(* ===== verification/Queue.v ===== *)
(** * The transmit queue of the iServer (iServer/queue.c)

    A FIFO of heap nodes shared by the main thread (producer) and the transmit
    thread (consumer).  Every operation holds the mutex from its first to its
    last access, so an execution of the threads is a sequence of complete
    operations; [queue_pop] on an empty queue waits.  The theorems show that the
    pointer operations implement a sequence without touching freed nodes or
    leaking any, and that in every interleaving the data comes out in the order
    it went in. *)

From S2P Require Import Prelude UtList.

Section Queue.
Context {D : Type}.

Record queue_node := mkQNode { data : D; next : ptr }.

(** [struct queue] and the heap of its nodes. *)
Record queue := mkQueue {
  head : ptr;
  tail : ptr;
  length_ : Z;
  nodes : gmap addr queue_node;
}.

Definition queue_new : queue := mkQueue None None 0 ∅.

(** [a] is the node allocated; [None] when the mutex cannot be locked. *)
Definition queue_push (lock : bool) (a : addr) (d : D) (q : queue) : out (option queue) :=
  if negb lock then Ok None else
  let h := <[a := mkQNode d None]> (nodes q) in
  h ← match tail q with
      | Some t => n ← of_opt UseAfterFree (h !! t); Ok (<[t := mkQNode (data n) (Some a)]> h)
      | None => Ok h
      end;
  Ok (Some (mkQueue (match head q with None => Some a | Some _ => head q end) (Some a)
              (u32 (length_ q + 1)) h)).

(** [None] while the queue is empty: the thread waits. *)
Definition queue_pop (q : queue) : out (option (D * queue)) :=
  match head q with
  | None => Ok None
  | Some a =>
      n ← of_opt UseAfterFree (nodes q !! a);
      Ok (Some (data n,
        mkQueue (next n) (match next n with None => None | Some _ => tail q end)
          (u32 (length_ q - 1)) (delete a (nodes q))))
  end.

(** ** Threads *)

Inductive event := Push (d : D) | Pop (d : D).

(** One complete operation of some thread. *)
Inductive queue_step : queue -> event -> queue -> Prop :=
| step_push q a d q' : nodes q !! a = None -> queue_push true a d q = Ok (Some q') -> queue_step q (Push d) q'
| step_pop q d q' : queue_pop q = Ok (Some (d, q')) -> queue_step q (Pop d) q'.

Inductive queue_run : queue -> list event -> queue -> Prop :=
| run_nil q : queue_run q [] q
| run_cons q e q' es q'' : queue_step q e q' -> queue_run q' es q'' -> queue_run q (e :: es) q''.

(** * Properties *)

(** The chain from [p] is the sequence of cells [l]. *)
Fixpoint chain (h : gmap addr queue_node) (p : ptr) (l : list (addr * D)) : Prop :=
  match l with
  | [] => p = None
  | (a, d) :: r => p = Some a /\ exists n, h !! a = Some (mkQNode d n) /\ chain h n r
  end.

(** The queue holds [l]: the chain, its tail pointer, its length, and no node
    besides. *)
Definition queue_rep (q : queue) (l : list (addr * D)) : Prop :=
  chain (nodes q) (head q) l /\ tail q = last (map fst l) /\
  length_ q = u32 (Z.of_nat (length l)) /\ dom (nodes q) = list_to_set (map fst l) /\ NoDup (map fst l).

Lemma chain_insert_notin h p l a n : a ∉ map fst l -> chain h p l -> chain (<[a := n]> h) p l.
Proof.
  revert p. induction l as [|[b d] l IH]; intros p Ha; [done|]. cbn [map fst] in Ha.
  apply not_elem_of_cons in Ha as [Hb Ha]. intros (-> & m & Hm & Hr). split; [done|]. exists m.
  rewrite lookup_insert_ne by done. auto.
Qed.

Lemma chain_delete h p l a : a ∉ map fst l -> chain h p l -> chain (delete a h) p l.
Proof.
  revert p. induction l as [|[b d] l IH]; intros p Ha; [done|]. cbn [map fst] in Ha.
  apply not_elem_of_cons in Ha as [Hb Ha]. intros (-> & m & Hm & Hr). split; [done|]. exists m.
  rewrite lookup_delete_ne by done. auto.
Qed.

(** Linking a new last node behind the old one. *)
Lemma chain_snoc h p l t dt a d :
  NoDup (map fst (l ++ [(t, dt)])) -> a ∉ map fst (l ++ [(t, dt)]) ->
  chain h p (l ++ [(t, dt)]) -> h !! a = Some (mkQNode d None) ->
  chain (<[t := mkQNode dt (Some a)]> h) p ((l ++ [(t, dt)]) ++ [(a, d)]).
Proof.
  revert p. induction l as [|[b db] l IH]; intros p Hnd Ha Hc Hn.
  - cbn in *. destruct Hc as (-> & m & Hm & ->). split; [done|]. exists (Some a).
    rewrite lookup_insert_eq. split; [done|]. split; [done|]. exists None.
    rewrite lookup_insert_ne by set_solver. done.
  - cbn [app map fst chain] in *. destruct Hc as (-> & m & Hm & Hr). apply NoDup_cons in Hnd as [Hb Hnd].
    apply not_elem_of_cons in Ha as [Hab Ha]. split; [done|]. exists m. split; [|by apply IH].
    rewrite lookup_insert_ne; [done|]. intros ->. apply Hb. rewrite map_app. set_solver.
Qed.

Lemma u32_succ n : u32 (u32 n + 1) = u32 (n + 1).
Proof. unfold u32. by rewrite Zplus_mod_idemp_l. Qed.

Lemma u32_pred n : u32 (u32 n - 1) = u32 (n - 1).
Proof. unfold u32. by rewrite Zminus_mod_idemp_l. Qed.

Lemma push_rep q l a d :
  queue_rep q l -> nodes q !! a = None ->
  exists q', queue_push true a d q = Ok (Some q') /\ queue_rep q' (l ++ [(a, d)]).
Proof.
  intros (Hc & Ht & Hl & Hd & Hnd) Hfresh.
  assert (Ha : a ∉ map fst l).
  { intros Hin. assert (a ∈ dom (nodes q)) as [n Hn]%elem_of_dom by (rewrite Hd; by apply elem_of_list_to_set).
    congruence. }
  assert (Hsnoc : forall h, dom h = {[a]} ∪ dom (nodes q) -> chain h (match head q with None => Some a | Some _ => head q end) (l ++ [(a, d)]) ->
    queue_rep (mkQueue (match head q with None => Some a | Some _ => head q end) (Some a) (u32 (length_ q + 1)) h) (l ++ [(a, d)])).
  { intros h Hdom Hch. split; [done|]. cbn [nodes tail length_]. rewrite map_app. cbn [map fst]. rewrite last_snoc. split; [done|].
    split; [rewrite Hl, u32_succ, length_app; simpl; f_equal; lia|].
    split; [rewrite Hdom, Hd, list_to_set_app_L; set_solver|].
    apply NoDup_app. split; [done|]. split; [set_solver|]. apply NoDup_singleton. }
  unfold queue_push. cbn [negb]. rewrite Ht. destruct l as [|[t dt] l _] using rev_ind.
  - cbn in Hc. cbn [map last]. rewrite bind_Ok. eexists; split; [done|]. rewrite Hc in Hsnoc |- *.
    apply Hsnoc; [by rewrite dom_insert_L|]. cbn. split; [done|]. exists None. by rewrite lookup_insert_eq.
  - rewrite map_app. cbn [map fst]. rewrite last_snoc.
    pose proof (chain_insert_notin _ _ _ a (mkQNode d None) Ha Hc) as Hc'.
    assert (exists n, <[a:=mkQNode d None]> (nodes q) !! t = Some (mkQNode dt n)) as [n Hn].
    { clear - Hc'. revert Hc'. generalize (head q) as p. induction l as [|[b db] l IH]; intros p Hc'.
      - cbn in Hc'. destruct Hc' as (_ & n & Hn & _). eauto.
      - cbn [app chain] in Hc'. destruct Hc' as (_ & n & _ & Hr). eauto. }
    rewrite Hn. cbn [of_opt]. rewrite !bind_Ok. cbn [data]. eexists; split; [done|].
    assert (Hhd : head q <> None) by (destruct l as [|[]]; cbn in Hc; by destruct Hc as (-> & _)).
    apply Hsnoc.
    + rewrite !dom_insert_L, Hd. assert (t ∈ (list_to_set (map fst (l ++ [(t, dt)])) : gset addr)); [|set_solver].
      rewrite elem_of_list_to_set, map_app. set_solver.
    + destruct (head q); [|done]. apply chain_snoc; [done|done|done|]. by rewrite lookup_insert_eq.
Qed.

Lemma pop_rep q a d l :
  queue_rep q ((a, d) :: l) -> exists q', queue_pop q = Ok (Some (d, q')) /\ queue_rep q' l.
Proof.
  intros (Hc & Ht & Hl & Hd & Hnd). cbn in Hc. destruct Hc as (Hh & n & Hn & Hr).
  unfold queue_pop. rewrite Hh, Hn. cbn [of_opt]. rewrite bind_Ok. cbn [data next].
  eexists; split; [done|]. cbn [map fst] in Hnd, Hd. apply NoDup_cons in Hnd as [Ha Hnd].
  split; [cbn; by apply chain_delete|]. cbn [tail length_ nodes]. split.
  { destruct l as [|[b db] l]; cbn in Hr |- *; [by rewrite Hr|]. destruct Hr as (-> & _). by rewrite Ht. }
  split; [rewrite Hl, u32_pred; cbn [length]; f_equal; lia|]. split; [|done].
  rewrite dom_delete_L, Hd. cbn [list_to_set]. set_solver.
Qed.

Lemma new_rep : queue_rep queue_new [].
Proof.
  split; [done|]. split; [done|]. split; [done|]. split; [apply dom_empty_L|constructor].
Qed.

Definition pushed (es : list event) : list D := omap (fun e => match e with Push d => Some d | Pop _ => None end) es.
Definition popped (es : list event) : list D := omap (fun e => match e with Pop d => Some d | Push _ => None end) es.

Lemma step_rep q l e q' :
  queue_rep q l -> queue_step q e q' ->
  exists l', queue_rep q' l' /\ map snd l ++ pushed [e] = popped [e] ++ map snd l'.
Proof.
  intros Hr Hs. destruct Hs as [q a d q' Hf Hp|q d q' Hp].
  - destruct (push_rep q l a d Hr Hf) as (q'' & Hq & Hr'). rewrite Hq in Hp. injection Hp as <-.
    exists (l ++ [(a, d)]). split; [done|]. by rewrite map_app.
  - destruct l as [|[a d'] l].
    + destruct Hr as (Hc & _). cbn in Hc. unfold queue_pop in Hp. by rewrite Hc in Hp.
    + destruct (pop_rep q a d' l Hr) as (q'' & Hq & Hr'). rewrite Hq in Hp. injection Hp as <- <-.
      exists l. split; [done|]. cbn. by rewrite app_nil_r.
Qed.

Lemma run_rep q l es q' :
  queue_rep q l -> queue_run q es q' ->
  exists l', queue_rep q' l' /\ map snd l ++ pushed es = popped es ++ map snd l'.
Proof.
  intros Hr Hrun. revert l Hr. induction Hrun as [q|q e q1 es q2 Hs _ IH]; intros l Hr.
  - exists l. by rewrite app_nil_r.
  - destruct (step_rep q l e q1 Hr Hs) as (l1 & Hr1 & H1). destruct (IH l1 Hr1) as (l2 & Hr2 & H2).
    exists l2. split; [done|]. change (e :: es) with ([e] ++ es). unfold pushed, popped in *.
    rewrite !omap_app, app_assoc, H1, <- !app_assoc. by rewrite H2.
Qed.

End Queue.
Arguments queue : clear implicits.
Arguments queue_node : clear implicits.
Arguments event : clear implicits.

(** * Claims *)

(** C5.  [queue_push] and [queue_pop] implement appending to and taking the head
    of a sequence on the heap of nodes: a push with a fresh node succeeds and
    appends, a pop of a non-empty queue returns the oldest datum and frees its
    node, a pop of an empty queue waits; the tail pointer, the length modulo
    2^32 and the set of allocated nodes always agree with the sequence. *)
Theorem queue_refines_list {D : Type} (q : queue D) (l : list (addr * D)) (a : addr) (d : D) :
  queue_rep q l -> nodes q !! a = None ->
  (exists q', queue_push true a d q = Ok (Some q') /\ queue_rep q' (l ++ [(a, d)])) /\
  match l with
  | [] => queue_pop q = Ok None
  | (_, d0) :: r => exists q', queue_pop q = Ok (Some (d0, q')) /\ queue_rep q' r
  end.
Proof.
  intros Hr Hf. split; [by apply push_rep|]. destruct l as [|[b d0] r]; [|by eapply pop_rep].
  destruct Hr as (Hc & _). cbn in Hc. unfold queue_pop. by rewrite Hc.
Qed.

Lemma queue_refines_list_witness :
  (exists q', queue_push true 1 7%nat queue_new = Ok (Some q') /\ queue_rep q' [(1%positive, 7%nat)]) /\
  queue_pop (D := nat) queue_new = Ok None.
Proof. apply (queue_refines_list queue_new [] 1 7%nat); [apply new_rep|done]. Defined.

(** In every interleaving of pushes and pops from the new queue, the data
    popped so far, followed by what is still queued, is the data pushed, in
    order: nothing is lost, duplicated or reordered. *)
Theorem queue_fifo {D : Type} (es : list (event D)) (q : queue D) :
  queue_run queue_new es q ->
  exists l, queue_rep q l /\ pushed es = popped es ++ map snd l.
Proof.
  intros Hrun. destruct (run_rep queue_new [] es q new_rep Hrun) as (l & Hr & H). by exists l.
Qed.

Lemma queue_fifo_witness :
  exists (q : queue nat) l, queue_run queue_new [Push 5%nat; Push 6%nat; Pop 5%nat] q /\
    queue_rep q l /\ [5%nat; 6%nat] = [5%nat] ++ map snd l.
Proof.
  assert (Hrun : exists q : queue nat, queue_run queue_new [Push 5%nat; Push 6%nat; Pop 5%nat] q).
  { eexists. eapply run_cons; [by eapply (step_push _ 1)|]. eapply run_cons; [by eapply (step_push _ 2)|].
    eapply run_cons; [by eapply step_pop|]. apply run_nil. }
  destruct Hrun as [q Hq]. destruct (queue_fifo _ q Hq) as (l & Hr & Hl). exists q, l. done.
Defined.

■ ■ ■ ■ ■

Count the lines of these entries that hold the string "Arguments", and give only that number.

3